“Spending so much time with a patient who's dead gives you more appreciation for the living.”
Throughout the history of medicine, a would-be doctor’s first visit to the Anatomy Laboratory has been a much-anticipated rite of passage, an encounter with the dead that initiates them into an ancient profession. By systematically dissecting the body of a deceased donor, students construct their own professional identity, learning from the dead how to treat their future patients. This performance-talk at the Old Operating Theatre conveys thoughts and feelings of present-day medical students towards their ‘silent teacher’ - the anxiety and awe, fear and fascination, the ethical and existential challenges.

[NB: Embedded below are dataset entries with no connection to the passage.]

(** * UnblockedHub: the dual-backend game store and its change reconciliation

    A shallow embedding of the data layer of the UnblockedHub single-page
    application: the browser-local fallback store ([localStorageService]),
    the hosted store wrapper ([gameService], src/lib/supabase.ts) and the
    part of the [App] component that selects a store at start-up, subscribes
    to change events and decides when to raise the "new games" banner.

    Conventions of the embedding:
    - a JavaScript string is a [string]; [null] is [None];
    - the wall clock ([Date.now()], [new Date()]) is an oracle threaded
      through the state, read once per call in the order of the source;
    - the value kept under the storage key 'unblockedGames' is the
      collection itself: [JSON.parse] after [JSON.stringify] is the identity
      on arrays of records whose fields are all strings;
    - the answer of the hosted backend to a request is an input of the
      wrapper that issued it (the [{ data, error }] object the client
      library resolves with). *)

From stdpp Require Import base strings list pretty.
From Stdlib Require Import ZArith Lia Ascii.

Local Open Scope string_scope.
Local Open Scope Z_scope.

(** ** The record shape *)

(** [interface Game] (src/lib/supabase.ts, and its copy in the App file). *)
Record Game := mkGame {
  id : string;
  title : string;
  description : string;
  category : string;
  color : string;
  url : string;
  created_at : string;
  updated_at : string
}.

(** [Omit<Game, 'id' | 'created_at' | 'updated_at'>]: what a caller supplies
    to a create. *)
Record GameFields := mkFields {
  f_title : string;
  f_description : string;
  f_category : string;
  f_color : string;
  f_url : string
}.

(** [Partial<Omit<Game, 'id' | 'created_at' | 'updated_at'>>]: what a caller
    supplies to an update; [None] is an absent key. *)
Record GameUpdates := mkUpdates {
  u_title : option string;
  u_description : option string;
  u_category : option string;
  u_color : option string;
  u_url : option string
}.

#[export] Instance Game_eq_dec : EqDecision Game.
Proof. solve_decision. Defined.

#[export] Instance GameFields_eq_dec : EqDecision GameFields.
Proof. solve_decision. Defined.

(** The caller-supplied part of a stored record. *)
Definition fields_of (g : Game) : GameFields :=
  mkFields (title g) (description g) (category g) (color g) (url g).

(** [{ title: x }] as an update. *)
Definition only_title (x : string) : GameUpdates :=
  mkUpdates (Some x) None None None None.

(** ** The JavaScript runtime pieces the stores rely on *)

(** [Number.prototype.toString] on an integral time value: the decimal
    numeral, with a leading minus sign below zero. *)
Definition toString (n : Z) : string := pretty n.

(** [String.prototype.padStart (w, '0')] applied to the numeral of [n]. *)
Definition padStart0 (w : nat) (n : Z) : string :=
  let s := toString n in
  String.concat "" (replicate (w - String.length s) "0") +:+ s.

(** JavaScript's [a < b] on strings: lexicographic on the code units. *)
Definition str_lt (a b : string) : Prop := (a ?= b)%string = Lt.

(** *** The shape of a string *)

Definition is_digit (c : ascii) : bool := (("0" <=? c) && (c <=? "9"))%char.

Fixpoint all_digits (s : string) : bool :=
  match s with
  | EmptyString => true
  | String c s => is_digit c && all_digits s
  end.

(** A decimal numeral: one digit or more, after an optional minus sign. *)
Definition is_numeral (s : string) : bool :=
  match s with
  | EmptyString => false
  | String c r =>
      if Ascii.eqb c "-" then negb (bool_decide (r = "")) && all_digits r
      else all_digits s
  end.

(** [matches pat s]: [s] has the length of [pat], a digit wherever [pat]
    has the letter d, and the character of [pat] elsewhere. *)
Fixpoint matches (pat s : string) : bool :=
  match pat, s with
  | EmptyString, EmptyString => true
  | String p pat, String c s =>
      (if Ascii.eqb p "d" then is_digit c else Ascii.eqb p c) && matches pat s
  | _, _ => false
  end.

(** The simplified extended ISO 8601 format of ECMA-262, with a four-digit
    year or a signed six-digit one. *)
Definition is_iso8601 (s : string) : bool :=
  matches "dddd-dd-ddTdd:dd:dd.dddZ" s
  || matches "+dddddd-dd-ddTdd:dd:dd.dddZ" s
  || matches "-dddddd-dd-ddTdd:dd:dd.dddZ" s.

(** *** Fixed-width numerals, for reasoning about [padStart0] *)

(** The [w] low decimal digits of [x], most significant first, put in
    front of [s]. *)
Fixpoint dig (w : nat) (x : N) (s : string) : string :=
  match w with
  | O => s
  | S w => dig w (x `div` 10)%N (String (pretty_N_char (x `mod` 10)%N) s)
  end.

Definition zeros (k : nat) : string := String.concat "" (replicate k "0").

(** [w] times the letter d in front of [pat]. *)
Fixpoint ds (w : nat) (pat : string) : string :=
  match w with
  | O => pat
  | S w => String "d" (ds w pat)
  end.

(** The calendar arithmetic of ECMA-262 (section "Date objects"), on time
    values counted in milliseconds since 1970-01-01T00:00:00Z. Every
    division is a floor division, as in the standard. *)
Module Date.

Definition msPerDay : Z := 86400000.
Definition Day (t : Z) : Z := t / msPerDay.
Definition TimeWithinDay (t : Z) : Z := t mod msPerDay.

Definition DayFromYear (y : Z) : Z :=
  365 * (y - 1970) + (y - 1969) / 4 - (y - 1901) / 100 + (y - 1601) / 400.

Definition InLeapYear (y : Z) : Z :=
  if (y mod 4 =? 0) && (negb (y mod 100 =? 0) || (y mod 400 =? 0))
  then 1 else 0.

(** The largest [y] with [DayFromYear y <= d]: an estimate from the mean
    length of a year, corrected by at most one. *)
Definition YearFromDay (d : Z) : Z :=
  let y := 1970 + (400 * d) / 146097 in
  if d <? DayFromYear y then y - 1
  else if DayFromYear (y + 1) <=? d then y + 1
  else y.

Definition YearFromTime (t : Z) : Z := YearFromDay (Day t).
Definition DayWithinYear (t : Z) : Z := Day t - DayFromYear (YearFromTime t).

(** Month number, 0 for January. *)
Definition MonthFromTime (t : Z) : Z :=
  let d := DayWithinYear t in
  let l := InLeapYear (YearFromTime t) in
  if d <? 31 then 0
  else if d <? 59 + l then 1
  else if d <? 90 + l then 2
  else if d <? 120 + l then 3
  else if d <? 151 + l then 4
  else if d <? 181 + l then 5
  else if d <? 212 + l then 6
  else if d <? 243 + l then 7
  else if d <? 273 + l then 8
  else if d <? 304 + l then 9
  else if d <? 334 + l then 10
  else 11.

(** Day of the month, from 1. *)
Definition DateFromTime (t : Z) : Z :=
  let d := DayWithinYear t in
  let l := InLeapYear (YearFromTime t) in
  match MonthFromTime t with
  | 0 => d + 1
  | 1 => d - 30
  | 2 => d - 58 - l
  | 3 => d - 89 - l
  | 4 => d - 119 - l
  | 5 => d - 150 - l
  | 6 => d - 180 - l
  | 7 => d - 211 - l
  | 8 => d - 242 - l
  | 9 => d - 272 - l
  | 10 => d - 303 - l
  | _ => d - 333 - l
  end.

Definition HourFromTime (t : Z) : Z := (t / 3600000) mod 24.
Definition MinFromTime (t : Z) : Z := (t / 60000) mod 60.
Definition SecFromTime (t : Z) : Z := (t / 1000) mod 60.
Definition msFromTime (t : Z) : Z := t mod 1000.

(** The year part of the ISO format: four digits from year 0 to 9999, a
    sign and six digits outside. *)
Definition isoYear (y : Z) : string :=
  if (0 <=? y) && (y <=? 9999) then padStart0 4 y
  else (if y <? 0 then "-" else "+") +:+ padStart0 6 (Z.abs y).

(** [Date.prototype.toISOString] of the date whose time value is [t]:
    [YYYY-MM-DDTHH:mm:ss.sssZ]. *)
Definition toISOString (t : Z) : string :=
  isoYear (YearFromTime t) +:+ "-" +:+ padStart0 2 (MonthFromTime t + 1)
    +:+ "-" +:+ padStart0 2 (DateFromTime t)
    +:+ "T" +:+ padStart0 2 (HourFromTime t)
    +:+ ":" +:+ padStart0 2 (MinFromTime t)
    +:+ ":" +:+ padStart0 2 (SecFromTime t)
    +:+ "." +:+ padStart0 3 (msFromTime t) +:+ "Z".

(** The time values a [Date] can hold, and those whose year has four
    digits (from 0000-01-01T00:00:00.000Z to 9999-12-31T23:59:59.999Z). *)
Definition validTime (t : Z) : Prop :=
  -8640000000000000 <= t <= 8640000000000000.
Definition year0 : Z := -62167219200000.
Definition year10000 : Z := 253402300800000.
Definition fourDigitYear (t : Z) : Prop := year0 <= t < year10000.

(** The part of the ISO format after the year, digit group by digit
    group. *)
Definition isoRest (t : Z) : string :=
  String "-" (dig 2 (Z.to_N (MonthFromTime t + 1))
    (String "-" (dig 2 (Z.to_N (DateFromTime t))
      (String "T" (dig 2 (Z.to_N (HourFromTime t))
        (String ":" (dig 2 (Z.to_N (MinFromTime t))
          (String ":" (dig 2 (Z.to_N (SecFromTime t))
            (String "." (dig 3 (Z.to_N (msFromTime t)) "Z"))))))))))).

End Date.

(** ** The browser: shared local storage and the wall clock *)

(** The two storage keys the local store touches. 'unblockedGames' holds
    the serialised collection ([None] while the key is absent) and
    'gameUpdate' the sentinel written after every mutation. *)
Record LocalStorage := mkStorage {
  unblockedGames : option (list Game);
  gameUpdate : option string
}.

(** What the tabs of one browser share: the storage area and the clock.
    [clock k] is the time value returned by the [k]-th reading and
    [ticks] counts the readings made so far. *)
Record Browser := mkBrowser {
  localStorage : LocalStorage;
  clock : nat -> Z;
  ticks : nat
}.

(** An operation running in the browser. *)
Definition Async (A : Type) : Type := Browser -> A * Browser.

#[export] Instance Async_ret : MRet Async := fun A a w => (a, w).
#[export] Instance Async_bind : MBind Async :=
  fun A B f m w => let '(a, w') := m w in f a w'.

(** [Date.now()], and the time value of [new Date()]. *)
Definition Date_now : Async Z :=
  fun w => (clock w (ticks w), mkBrowser (localStorage w) (clock w) (S (ticks w))).

Definition getItem_unblockedGames : Async (option (list Game)) :=
  fun w => (unblockedGames (localStorage w), w).

Definition setItem_unblockedGames (games : list Game) : Async unit :=
  fun w => (tt, mkBrowser (mkStorage (Some games) (gameUpdate (localStorage w)))
                          (clock w) (ticks w)).

Definition setItem_gameUpdate (v : string) : Async unit :=
  fun w => (tt, mkBrowser (mkStorage (unblockedGames (localStorage w)) (Some v))
                          (clock w) (ticks w)).

(** Object spread [{ ...g, ...updates, updated_at: stamp }]: a key present
    in [updates] replaces the one of [g]. *)
Definition spread (g : Game) (updates : GameUpdates) (stamp : string) : Game :=
  {| id := id g;
     title := default (title g) (u_title updates);
     description := default (description g) (u_description updates);
     category := default (category g) (u_category updates);
     color := default (color g) (u_color updates);
     url := default (url g) (u_url updates);
     created_at := created_at g;
     updated_at := stamp |}.

(** ** The local fallback store *)

Module localStorageService.

Definition getGames : Async (list Game) :=
  stored ← getItem_unblockedGames;
  mret (default [] stored).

Join performance scholar, Dr Alex Mermikides, Chimera theatre company and Anatomy staff and students from King’s College London to learn about dissection today and to debate its relevance for patients and the public.
Dr Alex Mermikides
Alex is the D'Oyly Carte Senior Lecturer in Arts and Health in the medical school at King’s College London. With her theatre company, Chimera, she devises performances about medical experience. Her publications include Performance, Medicine and the Human, Performance and the Medical Body and the Routledge Companion for Performance and Medicine. Her work has featured in The Guardian, Times Higher Educational Supplement, Nature Immunology and on This Week (BBC Radio 4).
Timings
5.45 PM: Doors open to the public.
Event starts at 6PM and ends at 8.30PM
Housed in the attic of the early eighteenth-century church of the old St Thomas’ Hospital, The Old Operating Theatre Museum and Herb Garret offers a unique insight into the history of medicine and surgery. The original timber framed Herb Garret was once used to dry and store herbs for patients’ medicines and in 1822 an operating theatre was included. Predating anaesthetics and antiseptics, it is the oldest surviving surgical theatre in Europe.